Although a downgrade would potentially harm LXK's ability to tap the credit markets, given the company's excess cash position and cash flow generation (see fixed charge coverage above), LXK would be able to handle its obligations.
LXK's software acquisitions could destroy value and squander cash.
It appears that the company's investments have potential once the software business reaches a normalized state. Given the revenue growth exhibited, if the division reaches management's goals with software industry operating margins, Perceptive would be materially accretive to operating income.
Mismanagement of the balance sheet
Management has maintained a net cash position; however, this has dwindled given LXK's build out of their software segment.
Roughly $800 million in cash is overseas, which they might possibly need to tap to pay off the 2013 notes and buyback shares.
This risk is mitigated as LXK can repay obligations through its untapped A/R securitization facility, if cash is unavailable.
Management stops returning capital as it is the best time ever for them to buy back shares.
Management has maintained its goal in returning 50% of free cash flow to shareholders in the form of share repurchases and dividends.
A take under: It looks like LXK could be a very decent buyout target, especially at these prices.
If LXK enters a bidding process, given the recent environment, the company would potentially receive interest from multiple bidders. This could potentially lead to higher bids.
Change in control provisions which were added in the third quarter is a wild card.
Even though insider ownership is lower than I like, management's actions so far have shown that they are focused on the business and are appropriately compensated if the company reaches certain free cash flow hurdles.
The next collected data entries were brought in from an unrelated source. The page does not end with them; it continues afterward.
(** X18.  On a store that keeps each record under the key of its id,
    [getFacilitatorsByCreator] returns the entries of the full listing
    whose creator is the given address up to the case of the letters, in
    the order of the listing; what it does to the world is the migration
    of the legacy records it reads, and nothing else. *)
Theorem creator_listing_filters_by_address (address : string) (w : World) :
  consistent w ->
  exists all infos w',
    Listing.getActiveFacilitators None w = (Ok all, w)
    /\ Listing.getFacilitatorsByCreator address w = (Ok infos, w')
    /\ infos
       = List.filter
           (fun info =>
              String.eqb (Text.toLowerCase (Listing.createdBy info))
                         (Text.toLowerCase address))
           all
    /\ chain w' = chain w
    /\ events w' = events w
    /\ active_set w' = active_set w
    /\ forall key : string,
         read_record <$> kv w' !! key = read_record <$> kv w !! key.
Proof.
  intros Hw.
  unfold Listing.getFacilitatorsByCreator, bind.
  rewrite getActiveFacilitators_run.
  set (all := Listing.sort_recent _).
  destruct (byCreator_filters address w all) with (kept := @nil Listing.PublicFacilitatorInfo) (w1 := w)
    as (w2 & Hrun & Hw2).
  - intros info Hin. apply listing_members in Hin as (id & f & _ & Hf & -> & _).
    exists f. split; [|reflexivity].
    cbn [Listing.publicInfo Listing.id].
    now rewrite (consistent_id w id f Hw Hf).
  - apply migration_only_refl.
  - cbn [app] in Hrun. destruct Hw2 as (Hchain & Hevents & Hactive & _ & Hkv).
    eexists all, _, w2. split; [reflexivity|]. split; [exact Hrun|].
    split; [reflexivity|]. repeat split; assumption.
Qed.

End CreatorFacts.

Lemma sample_world_consistent : consistent Samples.world.
Proof.
  intros key f. unfold Samples.world. cbn [Runtime.kv].
  destruct (decide (key = "facilitator:fac_1")) as [->|Hne1].
  - rewrite lookup_insert_eq. now intros [= <-].
  - rewrite lookup_insert_ne by congruence.
    destruct (decide (key = "facilitator:fac_old")) as [->|Hne2].
    + rewrite lookup_insert_eq. now intros [= <-].
    + rewrite lookup_insert_ne by congruence. now rewrite lookup_empty.
Defined.

Lemma creator_listing_filters_by_address_witness :
  exists infos w',
    Listing.getFacilitatorsByCreator (H := plain_index)
      "0x00000000000000000000000000000000000000C3" Samples.world
    = (Runtime.Ok infos, w')
    /\ map Listing.id infos = ["fac_1"; "fac_old"]
    /\ Runtime.chain w' = Runtime.chain Samples.world.
Proof.
  destruct (creator_listing_filters_by_address (H := plain_index)
              "0x00000000000000000000000000000000000000C3" Samples.world
              sample_world_consistent)
    as (all & infos & w' & Hall & Hrun & Hinfos & Hchain & _).
  exists infos, w'. split; [exact Hrun|]. split; [|exact Hchain].
  vm_compute in Hall. injection Hall as <-. subst infos.
  vm_compute. reflexivity.
Defined.

(** ** The delete route *)

Section DeleteFacts.

Import Runtime.
Context `{Listing.Index}.
Local Open Scope list_scope.

Lemma delete_run (request : DeleteRoute.Request) (w : World)
    (id user : string) (f : Facilitator) :
  DeleteRoute.facilitatorId request = Some id ->
  JS.truthy id = true ->
  DeleteRoute.userAddress request = Some user ->
  JS.truthy user = true ->
  kv w !! key_of id = Some f ->
  DeleteRoute.POST request w
  = if same_address (createdBy f) user
    then (Ok (Http.json 200
                [ ("success", JS.JBool true);
                  ("message", JS.JStr "Facilitator deleted successfully") ]),
          snd (redis_del (key_of id) (read_world id f w)))
    else (Ok (Http.json 403
                [("error",
                  JS.JStr "Only the creator can delete this facilitator")]),
          read_world id f w).
Proof.
  intros Hid Htruthy Huser Hut Hf.
  unfold DeleteRoute.POST, try_catch. rewrite Hid, Huser, Htruthy, Hut.
  cbn [negb orb]. unfold bind at 1. rewrite (getFacilitator_found _ _ _ Hf).
  rewrite read_record_createdBy. fold (same_address (createdBy f) user).
  destruct (same_address (createdBy f) user); reflexivity.
Qed.

(** X19.  Only the creator can delete a facilitator, and the comparison
    ignores the case of the letters: for any other address the answer is
    403 and the record stays; for the creator's the answer is 200 and the
    record is gone.  Either way no other record changes and the active
    index is not touched. *)
Theorem delete_route_only_for_creator
    (request : DeleteRoute.Request) (w : World)
    (id user : string) (f : Facilitator) :
  DeleteRoute.facilitatorId request = Some id ->
  JS.truthy id = true ->
  DeleteRoute.userAddress request = Some user ->
  JS.truthy user = true ->
  kv w !! key_of id = Some f ->
  exists response w',
    DeleteRoute.POST request w = (Ok response, w')
    /\ (Text.toLowerCase (createdBy f) <> Text.toLowerCase user ->
        Http.status response = 403
        /\ kv w' !! key_of id = Some (read_record f))
    /\ (Text.toLowerCase (createdBy f) = Text.toLowerCase user ->
        Http.status response = 200 /\ kv w' !! key_of id = None)
    /\ active_set w' = active_set w
    /\ chain w' = chain w
    /\ forall other : string,
         other <> id -> kv w' !! key_of other = kv w !! key_of other.
Proof.
  intros Hid Htruthy Huser Hut Hf.
  rewrite (delete_run request w id user f Hid Htruthy Huser Hut Hf).
  assert (Hothers : forall other, other <> id ->
            kv (read_world id f w) !! key_of other = kv w !! key_of other).
  { intros other Hother. rewrite (read_world_kv _ _ _ Hf).
    apply lookup_insert_ne. intros Heq. apply Hother. symmetry.
    now apply key_of_inj. }
  unfold same_address.
  destruct (String.eqb_spec (Text.toLowerCase (createdBy f))
              (Text.toLowerCase user)) as [Heq|Hne].
  - eexists _, _. split; [reflexivity|]. cbn [snd redis_del kv active_set chain].
    split; [intros Hcontra; contradiction|].
    split; [intros _; split; [reflexivity | apply lookup_delete_eq]|].
    split; [apply read_world_active|]. split; [apply read_world_chain|].
    intros other Hother. rewrite lookup_delete_ne.
    + now apply Hothers.
    + intros Hkeys. apply Hother. symmetry. now apply key_of_inj.
  - eexists _, _. split; [reflexivity|].
    split; [intros _; split; [reflexivity | now apply read_world_lookup]|].
    split; [intros Hcontra; contradiction|].
    split; [apply read_world_active|]. split; [apply read_world_chain|].
    exact Hothers.
Qed.

(** X20.  The delete route removes the record but not the entry of the
    active index, which [deleteFacilitator] would remove as well: after a
    successful deletion the id is still a member of the index, and the
    listing, which skips ids without a record, shows no entry for it. *)
Theorem deleted_id_stays_in_index
    (request : DeleteRoute.Request) (w : World)
    (id user : string) (f : Facilitator) :
  DeleteRoute.facilitatorId request = Some id ->
  JS.truthy id = true ->
  DeleteRoute.userAddress request = Some user ->
  JS.truthy user = true ->
  kv w !! key_of id = Some f ->
  Text.toLowerCase (createdBy f) = Text.toLowerCase user ->
  id ∈ active_set w ->
  consistent w ->
  exists response w' infos,
    DeleteRoute.POST request w = (Ok response, w')
    /\ Http.status response = 200
    /\ (id ∈ active_set w')
    /\ (id ∉ active_set (snd (Storage.deleteFacilitator id w)))
    /\ Listing.getActiveFacilitators None w' = (Ok infos, w')
    /\ forall info, In info infos -> Listing.id info <> id.
Proof.
  intros Hid Htruthy Huser Hut Hf Hcreator Hindexed Hw.
  rewrite (delete_run request w id user f Hid Htruthy Huser Hut Hf).
  unfold same_address. rewrite Hcreator, String.eqb_refl.
  set (w' := snd (redis_del (key_of id) (read_world id f w))).
  assert (Hgone : kv w' !! key_of id = None) by apply lookup_delete_eq.
  assert (Hw' : consistent w').
  { intros key g Hg. unfold w' in Hg. cbn [snd redis_del kv] in Hg.
    apply lookup_delete_Some in Hg as [_ Hg].
    exact (read_world_consistent id f w Hw Hf key g Hg). }
  eexists _, w', _. split; [reflexivity|]. split; [reflexivity|].
  split; [unfold w'; cbn [snd redis_del active_set];
          now rewrite read_world_active|].
  split.
  { rewrite deleteFacilitator_run. cbn [snd active_set].
    intros Hin. apply elem_of_difference in Hin as [_ Hn].
    apply Hn. now apply elem_of_singleton. }
  split; [apply getActiveFacilitators_run|].
  intros info Hin Hsame.
  apply listing_members in Hin as (id' & g & _ & Hg & -> & _).
  cbn [Listing.publicInfo Listing.id] in Hsame.
  rewrite (consistent_id w' id' g Hw' Hg) in Hsame. subst id'.
  congruence.
Qed.

End DeleteFacts.

Lemma delete_route_only_for_creator_witness :
  exists response w',
    DeleteRoute.POST delete_by_creator Samples.world = (Runtime.Ok response, w')
    /\ Http.status response = 200
    /\ Runtime.kv w' !! key_of "fac_1" = None
    /\ Runtime.kv w' !! key_of "fac_old" = Some Samples.legacy.
Proof.
  destruct (delete_route_only_for_creator delete_by_creator Samples.world
              "fac_1" "0x00000000000000000000000000000000000000C3" Samples.fac
              eq_refl eq_refl eq_refl eq_refl sample_fac_stored)
    as (response & w' & Hrun & _ & Hcreator & _ & _ & Hothers).
  exists response, w'. split; [exact Hrun|].
  destruct (Hcreator eq_refl) as [Hstatus Hgone].
  split; [exact Hstatus|]. split; [exact Hgone|].
  rewrite (Hothers "fac_old" ltac:(discriminate)). exact sample_legacy_stored.
Defined.

Lemma deleted_id_stays_in_index_witness :
  exists response w' infos,
    DeleteRoute.POST delete_by_creator Samples.world = (Runtime.Ok response, w')
    /\ ("fac_1" ∈ Runtime.active_set w')
    /\ Listing.getActiveFacilitators (H := plain_index) None w'
       = (Runtime.Ok infos, w')
    /\ map Listing.id infos = ["fac_old"].
Proof.
  destruct (deleted_id_stays_in_index (H := plain_index) delete_by_creator
              Samples.world "fac_1"
              "0x00000000000000000000000000000000000000C3" Samples.fac
              eq_refl eq_refl eq_refl eq_refl sample_fac_stored eq_refl
              ltac:(vm_compute; reflexivity) sample_world_consistent)
    as (response & w' & infos & Hrun & _ & Hstays & _ & Hlist & _).
  exists response, w', infos. split; [exact Hrun|]. split; [exact Hstays|].
  split; [exact Hlist|].
  vm_compute in Hrun. injection Hrun as <- <-.
  vm_compute in Hlist. injection Hlist as <-. reflexivity.
Defined.

(** ** The random route *)

Section RandomFacts.

Import Runtime.
Context `{Listing.Index} `{RandomRoute.Random}.
Local Open Scope list_scope.

Lemma listed_network_truthy (f : Facilitator) :
  JS.or_else (Some (listed_network f)) "avalanche-fuji" = listed_network f.
Proof.
  unfold listed_network, JS.or_else.
  destruct (network f) as [n|]; [|reflexivity].
  destruct (JS.truthy n) eqn:Hn; [now rewrite Hn | reflexivity].
Qed.

(** X21.  The random route hands out active facilitators of the requested
    network only: on a store that keeps each record under the key of its
    id, a 200 names a facilitator of the active index whose stored status
    is active and which is listed under the requested network (the default
    network when none is requested), and the 404 is given only when the
    index holds no such facilitator, and then the world is left as it was;
    the route sends nothing to the chain and leaves the index alone. *)
Theorem random_pick_is_active_on_network (network : option string) (w : World) :
  consistent w ->
  exists response w',
    RandomRoute.GET network w = (Ok response, w')
    /\ chain w' = chain w
    /\ active_set w' = active_set w
    /\ ((Http.status response = 200
         /\ exists id f,
              id ∈ active_set w
              /\ kv w !! key_of id = Some f
              /\ status f = active
              /\ listed_network f = JS.or_else network "avalanche-fuji"
              /\ JS.prop (JS.prop (Http.body response) "facilitator") "id"
                 = JS.JStr id
              /\ JS.prop (JS.prop (Http.body response) "facilitator")
                   "paymentRecipient"
                 = JS.JStr (paymentRecipient f))
        \/ (Http.status response = 404
            /\ w' = w
            /\ forall id f,
                 id ∈ active_set w ->
                 kv w !! key_of id = Some f ->
                 status f = active ->
                 listed_network f <> JS.or_else network "avalanche-fuji")).
Proof.
  intros Hw. unfold RandomRoute.GET, try_catch.
  unfold bind at 1. rewrite getActiveFacilitators_run.
  set (all := Listing.sort_recent _).
  set (wanted := JS.or_else network "avalanche-fuji").
  set (chosen := List.filter _ all).
  assert (Hall : forall info, In info all <->
            exists id f, id ∈ active_set w /\ kv w !! key_of id = Some f
                         /\ info = Listing.publicInfo f).
  { intros info. unfold all. rewrite listing_members. split.
    - intros (id & f & Hid & Hf & Hinfo & _). now exists id, f.
    - intros (id & f & Hid & Hf & Hinfo). now exists id, f. }
  assert (Hchosen : forall info, In info chosen ->
            exists id f, id ∈ active_set w /\ kv w !! key_of id = Some f
                         /\ info = Listing.publicInfo f
                         /\ status f = active /\ listed_network f = wanted).
  { intros info Hin. apply filter_In in Hin as [Hin Hpass].
    apply Hall in Hin as (id & f & Hid & Hf & ->).
    cbn [Listing.publicInfo Listing.network Listing.status] in Hpass.
    fold (listed_network f) in Hpass. rewrite listed_network_truthy in Hpass.
    apply andb_true_iff in Hpass as [Hnet Hst].
    apply String.eqb_eq in Hnet. apply Status_eqb_eq in Hst.
    now exists id, f. }
  destruct chosen as [|first rest] eqn:Hlist.
  - cbn [length Nat.eqb]. eexists _, w. split; [reflexivity|].
    split; [reflexivity|]. split; [reflexivity|]. right.
    split; [reflexivity|]. split; [reflexivity|].
    intros id f Hid Hf Hst Hnet.
    assert (Hin : In (Listing.publicInfo f) chosen).
    { unfold chosen. apply filter_In. split.
      - apply Hall. now exists id, f.
      - cbn [Listing.publicInfo Listing.network Listing.status].
        fold (listed_network f). rewrite listed_network_truthy, Hnet, Hst.
        now rewrite String.eqb_refl. }
    now rewrite Hlist in Hin.
  - cbn [length Nat.eqb]. unfold bind at 1.
    pose proof (RandomRoute.random_index_lt w (S (length rest))
                  ltac:(lia)) as Hlt.
    destruct (nth_error (first :: rest)
                (RandomRoute.random_index w (S (length rest))))
      as [selected|] eqn:Hnth.
    2:{ apply nth_error_None in Hnth. cbn [length] in Hnth. lia. }
    apply nth_error_In in Hnth.
    destruct (Hchosen selected Hnth) as (id & f & Hid & Hf & -> & Hst & Hnet).
    cbn [Listing.publicInfo Listing.id].
    rewrite (consistent_id w id f Hw Hf).
    unfold bind at 1. rewrite (getFacilitator_found _ _ _ Hf).
    eexists _, _. split; [reflexivity|].
    split; [apply read_world_chain|]. split; [apply read_world_active|].
    left. split; [reflexivity|]. exists id, f.
    split; [exact Hid|]. split; [exact Hf|]. split; [exact Hst|].
    split; [exact Hnet|]. cbn.
    rewrite read_record_id, (consistent_id w id f Hw Hf).
    split; [reflexivity|].
    unfold read_record. now destruct (legacy_record f).
Qed.
Lemma head_sorted_below current s f :
  f ∈ s → f < current →
  ∃ h, head (below current s) = Some h ∧ f ≤ h ∧ h < current.
Proof.
  intros Hs Hf.
  destruct (below_spec current s) as (Hsorted & _ & Hmem).
  assert (f ∈ below current s) as Hin by by apply Hmem.
  destruct (below current s) as [|h t] eqn:E.
  { by apply elem_of_nil in Hin. }
  exists h. split; [done|].
  assert (h ∈ h :: t) as Hh by left. apply Hmem in Hh as [_ Hh].
  split; [|done].
  apply elem_of_cons in Hin as [->|Hin]; [lia|].
  apply Sorted_gt_head in Hsorted.
  pose proof (proj1 (Forall_forall _ _) Hsorted f Hin). simpl in *. lia.
Qed.

(** X7.  When a stop of the route lies on the side the car is heading for
    (above it under UP, below it under DOWN), the first stop of the route is
    the nearest stop on that side. *)
Theorem first_stop_is_nearest_ahead self commands f :
  let self' := (process_commands self commands).1 in
  let route := (process_commands self commands).2 in
  f ∈ route →
  direction self' = Some (if bool_decide (current_floor self < f)
                          then UP else DOWN) →
  ∃ h, head route = Some h
       ∧ (current_floor self < h ≤ f ∨ f ≤ h < current_floor self).
Proof.
  intros self' route. subst self' route. unfold process_commands.
  rewrite elem_of_route, calculate_route, calculate_state.
  intros Hf Hdir. rewrite Hdir.
  assert (f ≠ current_floor self) as Hne.
  { apply elem_of_stops_of in Hf. tauto. }
  case_bool_decide as Hlt.
  - destruct (head_sorted_above _ _ _ Hf Hlt) as (h & Hh & ?).
    exists h. split; [|lia].
    destruct (above _ _); [done|]. done.
  - assert (f < current_floor self) as Hlt' by lia.
    destruct (head_sorted_below _ _ _ Hf Hlt') as (h & Hh & ?).
    exists h. split; [|lia].
    destruct (below _ _); [done|]. done.
Qed.

Lemma first_stop_is_nearest_ahead_witness :
  ∃ h, head (process_commands (init 4 10) test_4_5).2 = Some h
       ∧ (4 < h ≤ 10 ∨ 10 ≤ h < 4).
Proof.
  apply (first_stop_is_nearest_ahead (init 4 10) test_4_5 10).
  - vm_compute. do 2 right. left.
  - by vm_compute.
Defined.

(** ** Where the floors of a route come from *)

Lemma elem_of_cab_destinations commands f :
  f ∈ cab_destinations commands ↔ (11, f) ∈ commands.
Proof.
  unfold cab_destinations. rewrite list_elem_of_fmap. split.
  - intros ([o c] & -> & [Ho Hin]%list_elem_of_filter). simpl in *.
    by subst o.
  - intros Hin. exists (11, f). split; [done|].
    by apply list_elem_of_filter.
Qed.

Lemma stored_Some c f : stored c = Some f → c = f ∧ f ≠ 11 ∧ f ≠ 12.
Proof.
  unfold stored. case_decide as H; [done|]. intros [= ->]. lia.
Qed.

Lemma route_floor_origin self commands f :
  f ∈ (process_commands self commands).2 →
  (∃ c, (f, c) ∈ hall_requests commands)
  ∨ (∃ o, (o, f) ∈ hall_requests commands ∧ f ≠ 11 ∧ f ≠ 12 ∧ f ≠ 0)
  ∨ (11, f) ∈ commands.
Proof.
  unfold process_commands, hall_requests.
  rewrite elem_of_route, elem_of_stops_of, !elem_of_known_destinations.
  rewrite !elem_of_dom. setoid_rewrite list_elem_of_filter.
  intros [_ [[v H]|[[[o H] ?]|[[v H]|[[[o H] ?]|H]]]]].
  - apply parse_commands_up_origin in H as (c & ? & ? & _). left. eauto.
  - apply parse_commands_up_origin in H as (c & ? & ? & _ & Hs).
    symmetry in Hs. apply stored_Some in Hs as (-> & ? & ?).
    right; left. exists o. eauto.
  - apply parse_commands_down_origin in H as (c & ? & ? & _). left. eauto.
  - apply parse_commands_down_origin in H as (c & ? & ? & _ & Hs).
    symmetry in Hs. apply stored_Some in Hs as (-> & ? & ?).
    right; left. exists o. eauto.
  - right; right. apply elem_of_cab_destinations.
    by rewrite <- parse_commands_internal.
Qed.

(** X8.  A route never invents a floor: each of its floors is the origin
    of a hall request, the floor a hall request asks for (never a marker
    11 or 12, never 0), or the destination of a cab request.  So a route has
    at most two stops for each hall request and one for each cab request. *)
Theorem route_floors_come_from_batch self commands :
  let route := (process_commands self commands).2 in
  (∀ f, f ∈ route →
        (∃ c, (f, c) ∈ hall_requests commands)
        ∨ (∃ o, (o, f) ∈ hall_requests commands ∧ f ≠ 11 ∧ f ≠ 12 ∧ f ≠ 0)
        ∨ (11, f) ∈ commands)
  ∧ (length route
     ≤ 2 * length (hall_requests commands)
       + length (cab_destinations commands))%nat
  ∧ (length route ≤ 2 * length commands)%nat.
Proof.
  intros route. subst route.
  assert (length (process_commands self commands).2
          ≤ 2 * length (hall_requests commands)
            + length (cab_destinations commands))%nat as Hlen.
  { transitivity (length ((hall_requests commands).*1
                          ++ (hall_requests commands).*2
                          ++ cab_destinations commands)).
    - apply submseteq_length, NoDup_submseteq; [apply NoDup_route|].
      intros f [[c H]|[(o & H & _)|H]]%route_floor_origin;
        rewrite !elem_of_app.
      + left. by apply (list_elem_of_fmap_2 fst) in H.
      + right; left. by apply (list_elem_of_fmap_2 snd) in H.
      + right; right. by apply elem_of_cab_destinations.
    - rewrite !length_app, !length_fmap. lia. }
  split_and!; [apply route_floor_origin|done|].
  etrans; [exact Hlen|].
  unfold cab_destinations, hall_requests. rewrite length_fmap.
  pose proof (filter_app_complement (λ lc : Z * Z, lc.1 = 11) commands) as Hp.
  apply Permutation_length in Hp. rewrite length_app in Hp.
  pose proof (length_filter (λ lc : Z * Z, lc.1 = 11) commands).
  lia.
Qed.

(** X9.  For any batch, valid or not, the floors of the route are those of
    the StopSet, except that floor 0 is visited only when it is the origin
    of a hall request or a cab destination: as the destination of a hall
    request it is skipped by [if target:]. *)
Theorem route_members_any_batch self commands f :
  let r := _parse_commands commands in
  f ∈ (process_commands self commands).2
  ↔ f ∈ StopSet (current_floor self) r
    ∧ (f = 0 → 0 ∈ dom (up_requests r) ∨ 0 ∈ dom (down_requests r)
               ∨ 0 ∈ internal_requests r).
Proof.
  intros r. subst r. unfold process_commands, StopSet.
  rewrite elem_of_route, elem_of_stops_of.
  rewrite elem_of_difference, !elem_of_union, elem_of_list_to_set.
  rewrite elem_of_singleton.
  split.
  - intros [Hne H]. split; [tauto|]. intros ->. tauto.
  - intros [[H Hne] H0]. split; [done|].
    destruct (decide (f = 0)) as [->|Hf]; tauto.
Qed.

(** A hall request for floor 0 from floor 5, seen from floor 1: the car
    stops at 5 only. *)
Example destination_zero_is_skipped :
  (process_commands (init 1 10) [(5, 0)]).2 = [5].
Proof. by vm_compute. Qed.

(** ** Distance covered *)

Lemma travel_app c l1 l2 :
  travel c (l1 ++ l2) = travel c l1 + travel (default c (last l1)) l2.
Proof.
  revert c. induction l1 as [|x l1 IH]; intros c; [simpl; lia|].
  simpl travel. rewrite IH, last_cons.
  destruct (last l1); simpl; lia.
Qed.

Lemma travel_ascending l c :
  Sorted Z.lt l → Forall (λ f, c < f) l →
  travel c l = default c (last l) - c.
Proof.
  revert c. induction l as [|x l IH]; intros c Hs Hc; [simpl; lia|].
  apply Forall_cons in Hc as [Hx _].
  simpl travel. rewrite IH, last_cons.
  - destruct (last l); simpl; lia.
  - by apply Sorted_inv in Hs as [? _].
  - by apply Sorted_lt_head.
Qed.

Lemma travel_descending l c :
  Sorted (flip Z.lt) l → Forall (λ f, f < c) l →
  travel c l = c - default c (last l).
Proof.
  revert c. induction l as [|x l IH]; intros c Hs Hc; [simpl; lia|].
  apply Forall_cons in Hc as [Hx _].
  simpl travel. rewrite IH, last_cons.
  - destruct (last l); simpl; lia.
  - by apply Sorted_inv in Hs as [? _].
  - by apply Sorted_gt_head.
Qed.

Lemma travel_up_down c lo hi up_run down_run :
  Sorted Z.lt up_run → Forall (λ f, c < f ∧ f ≤ hi) up_run →
  Sorted (flip Z.lt) down_run → Forall (λ f, lo ≤ f ∧ f < c) down_run →
  lo ≤ c ≤ hi →
  travel c (up_run ++ down_run) ≤ (hi - c) + (hi - lo)
  ∧ travel c (down_run ++ up_run) ≤ (c - lo) + (hi - lo).
Proof.
  intros Hus Hu Hds Hd Hc. rewrite !travel_app.
  pose proof (last_Forall (λ f, c ≤ f ∧ f ≤ hi) up_run c) as Htop.
  pose proof (last_Forall (λ f, lo ≤ f ∧ f ≤ c) down_run c) as Hbot.
  simpl in Htop, Hbot.
  destruct Htop as [Htop1 Htop2];
    [lia|eapply Forall_impl; [exact Hu|]; simpl; lia|].
  destruct Hbot as [Hbot1 Hbot2];
    [lia|eapply Forall_impl; [exact Hd|]; simpl; lia|].
  rewrite (travel_ascending up_run c), (travel_descending down_run c);
    [|done|eapply Forall_impl; [exact Hd|]; simpl; lia
     |done|eapply Forall_impl; [exact Hu|]; simpl; lia].
  rewrite (travel_descending down_run (default c (last up_run))),
    (travel_ascending up_run (default c (last down_run)));
    [|done|eapply Forall_impl; [exact Hu|]; simpl; lia
     |done|eapply Forall_impl; [exact Hd|]; simpl; lia].
  pose proof (last_Forall (λ f, lo ≤ f)
                down_run (default c (last up_run))) as Hb.
  pose proof (last_Forall (λ f, f ≤ hi)
                up_run (default c (last down_run))) as Ht.
  simpl in Hb, Ht.
  assert (lo ≤ default (default c (last up_run)) (last down_run)).
  { apply Hb; [lia|]. eapply Forall_impl; [exact Hd|]. simpl. lia. }
  assert (default (default c (last down_run)) (last up_run) ≤ hi).
  { apply Ht; [lia|]. eapply Forall_impl; [exact Hu|]. simpl. lia. }
  lia.
Qed.

(** X10.  The car sweeps once in its direction and once back: if the
    current floor and all stops lie between floors [lo] and [hi], the
    floors covered along the route are at most [(hi - current) + (hi - lo)]
    under UP and [(current - lo) + (hi - lo)] under DOWN, so never more
    than twice [hi - lo]. *)
Theorem route_travel_bound self commands lo hi :
  let self' := (process_commands self commands).1 in
  let route := (process_commands self commands).2 in
  lo ≤ current_floor self ≤ hi →
  Forall (λ f, lo ≤ f ≤ hi) route →
  travel (current_floor self) route
  ≤ (hi - lo) + (if bool_decide (direction self' = Some UP)
                 then hi - current_floor self
                 else current_floor self - lo)
  ∧ travel (current_floor self) route ≤ 2 * (hi - lo).
Proof.
  intros self' route. subst self' route. unfold process_commands.
  rewrite calculate_state. intros Hc Hall.
  assert (∀ f, f ∈ stops_of self (_parse_commands commands) → lo ≤ f ≤ hi)
    as Hin.
  { intros f Hf. apply (proj1 (Forall_forall _ _) Hall f).
    by apply elem_of_route. }
  rewrite calculate_route.
  set (s := stops_of self (_parse_commands commands)) in *.
  destruct (above_spec (current_floor self) s) as (Hus & _ & Hu).
  destruct (below_spec (current_floor self) s) as (Hds & _ & Hd).
  assert (Forall (λ f, current_floor self < f ∧ f ≤ hi)
            (above (current_floor self) s)) as Hua.
  { apply Forall_forall. intros f [Hf ?]%Hu. specialize (Hin f Hf). lia. }
  assert (Forall (λ f, lo ≤ f ∧ f < current_floor self)
            (below (current_floor self) s)) as Hda.
  { apply Forall_forall. intros f [Hf ?]%Hd. specialize (Hin f Hf). lia. }
  destruct (travel_up_down _ lo hi _ _ Hus Hua Hds Hda Hc) as [H1 H2].
  destruct (direction (resolved self (_parse_commands commands)))
    as [[]|]; simpl; lia.
Qed.

Lemma route_travel_bound_witness :
  travel 4 (process_commands (init 4 10) test_4_5).2
  ≤ (10 - 1) + (if bool_decide
                     (direction (process_commands (init 4 10) test_4_5).1
                      = Some UP)
                then 10 - 4 else 4 - 1)
  ∧ travel 4 (process_commands (init 4 10) test_4_5).2 ≤ 2 * (10 - 1).
Proof.
  apply (route_travel_bound (init 4 10) test_4_5 1 10).
  - simpl. lia.
  - apply (bool_decide_unpack _). by vm_compute.
Defined.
Given the depressed valuation that plagues LXK (and old tech in the whole), the concerns are mostly exaggerated, leading to extreme mispricing and volatility within the sector. LXK's management has proven that it is not asleep at the wheel and have strategically exited unattractive segments, while investing in growth (multifunctional laser printers, MPS and document management software) and prudently returning free cash flow to shareholders. We do admit that it is highly challenging in determining the pace of change within the tech world; henceforth at its current price it would be prudent to initiate a small position or add LXK to a basket of cheap old-tech stocks (Dell, Intel, Microsoft, Xerox, etc.).